### PROBLEM
Up to and including the line with "6; 10; 15; 21; 6; 10; 15; 21;", restate the material below word for word, beginning with its first line.
※ ※ ※
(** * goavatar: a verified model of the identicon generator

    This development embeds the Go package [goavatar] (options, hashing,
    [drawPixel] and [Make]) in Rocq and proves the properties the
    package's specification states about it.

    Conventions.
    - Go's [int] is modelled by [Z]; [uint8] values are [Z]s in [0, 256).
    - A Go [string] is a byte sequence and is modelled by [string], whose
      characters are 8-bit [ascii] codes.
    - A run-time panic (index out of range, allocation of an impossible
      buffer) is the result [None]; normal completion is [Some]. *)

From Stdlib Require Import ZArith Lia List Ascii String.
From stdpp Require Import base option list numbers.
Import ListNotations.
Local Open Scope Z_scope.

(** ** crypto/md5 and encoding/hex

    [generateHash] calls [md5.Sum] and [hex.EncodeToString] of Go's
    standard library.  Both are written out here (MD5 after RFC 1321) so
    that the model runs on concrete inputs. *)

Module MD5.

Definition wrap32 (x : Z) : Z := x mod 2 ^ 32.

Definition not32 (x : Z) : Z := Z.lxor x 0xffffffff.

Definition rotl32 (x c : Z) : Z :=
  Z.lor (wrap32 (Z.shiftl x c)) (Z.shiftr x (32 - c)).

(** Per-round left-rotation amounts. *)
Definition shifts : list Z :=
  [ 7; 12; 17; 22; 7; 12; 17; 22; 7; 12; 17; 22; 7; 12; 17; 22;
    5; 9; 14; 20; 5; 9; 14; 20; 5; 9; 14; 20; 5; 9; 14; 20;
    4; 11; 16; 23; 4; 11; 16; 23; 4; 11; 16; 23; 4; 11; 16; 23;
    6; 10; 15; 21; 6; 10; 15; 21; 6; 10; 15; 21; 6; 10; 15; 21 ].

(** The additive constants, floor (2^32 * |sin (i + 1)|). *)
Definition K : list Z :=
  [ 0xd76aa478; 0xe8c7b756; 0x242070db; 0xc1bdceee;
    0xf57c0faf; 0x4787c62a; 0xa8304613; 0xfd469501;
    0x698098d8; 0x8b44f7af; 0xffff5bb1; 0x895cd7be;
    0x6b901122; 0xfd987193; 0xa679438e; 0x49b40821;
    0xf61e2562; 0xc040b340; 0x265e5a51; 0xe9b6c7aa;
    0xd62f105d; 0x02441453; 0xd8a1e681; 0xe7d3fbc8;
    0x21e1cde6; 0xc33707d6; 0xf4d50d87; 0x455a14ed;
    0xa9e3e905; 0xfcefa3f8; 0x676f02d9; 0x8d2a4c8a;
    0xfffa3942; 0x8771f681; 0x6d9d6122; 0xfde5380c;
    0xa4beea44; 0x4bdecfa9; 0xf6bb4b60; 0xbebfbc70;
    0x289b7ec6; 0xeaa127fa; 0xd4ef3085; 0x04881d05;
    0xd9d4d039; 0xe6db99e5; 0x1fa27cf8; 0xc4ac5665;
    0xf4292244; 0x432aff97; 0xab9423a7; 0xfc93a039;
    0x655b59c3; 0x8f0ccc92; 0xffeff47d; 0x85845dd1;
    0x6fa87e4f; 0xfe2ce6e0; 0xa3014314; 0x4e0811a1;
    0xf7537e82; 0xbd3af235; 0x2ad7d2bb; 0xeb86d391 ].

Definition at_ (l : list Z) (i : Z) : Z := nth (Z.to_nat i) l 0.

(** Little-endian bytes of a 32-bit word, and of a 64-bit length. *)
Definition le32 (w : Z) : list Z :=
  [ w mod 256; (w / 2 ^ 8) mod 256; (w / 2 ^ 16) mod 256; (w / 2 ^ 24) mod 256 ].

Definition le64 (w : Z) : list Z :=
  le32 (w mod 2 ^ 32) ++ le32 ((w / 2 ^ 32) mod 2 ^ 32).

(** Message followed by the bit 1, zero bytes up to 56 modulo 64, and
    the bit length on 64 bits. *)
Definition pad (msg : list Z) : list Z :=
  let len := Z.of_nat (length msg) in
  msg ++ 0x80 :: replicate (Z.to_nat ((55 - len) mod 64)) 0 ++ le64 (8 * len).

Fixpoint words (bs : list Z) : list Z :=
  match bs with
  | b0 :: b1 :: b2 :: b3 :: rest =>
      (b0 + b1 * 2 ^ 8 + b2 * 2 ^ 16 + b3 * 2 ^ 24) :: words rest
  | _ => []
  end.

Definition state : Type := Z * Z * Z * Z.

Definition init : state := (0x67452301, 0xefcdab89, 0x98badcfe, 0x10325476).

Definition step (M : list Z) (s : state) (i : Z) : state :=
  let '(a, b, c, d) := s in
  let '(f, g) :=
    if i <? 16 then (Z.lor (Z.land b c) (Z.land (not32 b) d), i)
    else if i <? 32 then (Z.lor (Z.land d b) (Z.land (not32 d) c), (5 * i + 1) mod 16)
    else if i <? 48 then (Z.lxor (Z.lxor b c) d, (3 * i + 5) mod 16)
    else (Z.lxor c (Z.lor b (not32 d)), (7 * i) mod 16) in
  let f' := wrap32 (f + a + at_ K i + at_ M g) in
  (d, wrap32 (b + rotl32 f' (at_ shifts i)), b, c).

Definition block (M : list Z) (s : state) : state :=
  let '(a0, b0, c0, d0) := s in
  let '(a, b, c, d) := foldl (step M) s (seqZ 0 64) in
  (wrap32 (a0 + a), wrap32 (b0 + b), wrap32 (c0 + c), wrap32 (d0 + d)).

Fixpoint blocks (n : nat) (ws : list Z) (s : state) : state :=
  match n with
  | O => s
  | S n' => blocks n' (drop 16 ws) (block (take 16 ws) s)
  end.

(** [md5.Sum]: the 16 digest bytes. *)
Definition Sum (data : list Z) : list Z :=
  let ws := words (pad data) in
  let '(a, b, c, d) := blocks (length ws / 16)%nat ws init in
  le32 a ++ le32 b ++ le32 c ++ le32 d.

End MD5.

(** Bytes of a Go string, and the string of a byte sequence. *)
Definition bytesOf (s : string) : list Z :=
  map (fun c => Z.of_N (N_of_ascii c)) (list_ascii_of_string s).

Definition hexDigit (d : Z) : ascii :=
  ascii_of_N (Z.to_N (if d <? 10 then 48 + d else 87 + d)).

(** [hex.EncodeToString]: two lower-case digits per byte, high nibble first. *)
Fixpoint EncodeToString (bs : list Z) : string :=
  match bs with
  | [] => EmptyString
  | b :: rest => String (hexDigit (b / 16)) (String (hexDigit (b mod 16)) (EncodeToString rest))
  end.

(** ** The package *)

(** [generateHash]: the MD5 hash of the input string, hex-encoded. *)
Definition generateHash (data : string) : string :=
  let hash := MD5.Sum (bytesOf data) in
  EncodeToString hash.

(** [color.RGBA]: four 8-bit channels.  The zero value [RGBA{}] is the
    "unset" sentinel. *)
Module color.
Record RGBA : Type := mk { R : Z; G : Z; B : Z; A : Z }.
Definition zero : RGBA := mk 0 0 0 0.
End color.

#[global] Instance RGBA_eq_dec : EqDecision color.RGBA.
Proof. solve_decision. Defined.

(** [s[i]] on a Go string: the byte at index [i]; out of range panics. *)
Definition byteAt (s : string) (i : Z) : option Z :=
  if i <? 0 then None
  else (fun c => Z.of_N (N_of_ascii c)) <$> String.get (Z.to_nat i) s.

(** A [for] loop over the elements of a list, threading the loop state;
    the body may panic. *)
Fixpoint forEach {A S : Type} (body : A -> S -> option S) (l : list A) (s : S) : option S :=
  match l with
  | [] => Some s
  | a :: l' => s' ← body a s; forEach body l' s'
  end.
※ ※ ※
### RESPONSE BELOW
(** * goavatar: a verified model of the identicon generator

    This development embeds the Go package [goavatar] (options, hashing,
    [drawPixel] and [Make]) in Rocq and proves the properties the
    package's specification states about it.

    Conventions.
    - Go's [int] is modelled by [Z]; [uint8] values are [Z]s in [0, 256).
    - A Go [string] is a byte sequence and is modelled by [string], whose
      characters are 8-bit [ascii] codes.
    - A run-time panic (index out of range, allocation of an impossible
      buffer) is the result [None]; normal completion is [Some]. *)

From Stdlib Require Import ZArith Lia List Ascii String.
From stdpp Require Import base option list numbers.
Import ListNotations.
Local Open Scope Z_scope.

(** ** crypto/md5 and encoding/hex

    [generateHash] calls [md5.Sum] and [hex.EncodeToString] of Go's
    standard library.  Both are written out here (MD5 after RFC 1321) so
    that the model runs on concrete inputs. *)

Module MD5.

Definition wrap32 (x : Z) : Z := x mod 2 ^ 32.

Definition not32 (x : Z) : Z := Z.lxor x 0xffffffff.

Definition rotl32 (x c : Z) : Z :=
  Z.lor (wrap32 (Z.shiftl x c)) (Z.shiftr x (32 - c)).

(** Per-round left-rotation amounts. *)
Definition shifts : list Z :=
  [ 7; 12; 17; 22; 7; 12; 17; 22; 7; 12; 17; 22; 7; 12; 17; 22;
    5; 9; 14; 20; 5; 9; 14; 20; 5; 9; 14; 20; 5; 9; 14; 20;
    4; 11; 16; 23; 4; 11; 16; 23; 4; 11; 16; 23; 4; 11; 16; 23;
    6; 10; 15; 21; 6; 10; 15; 21; 6; 10; 15; 21; 6; 10; 15; 21 ].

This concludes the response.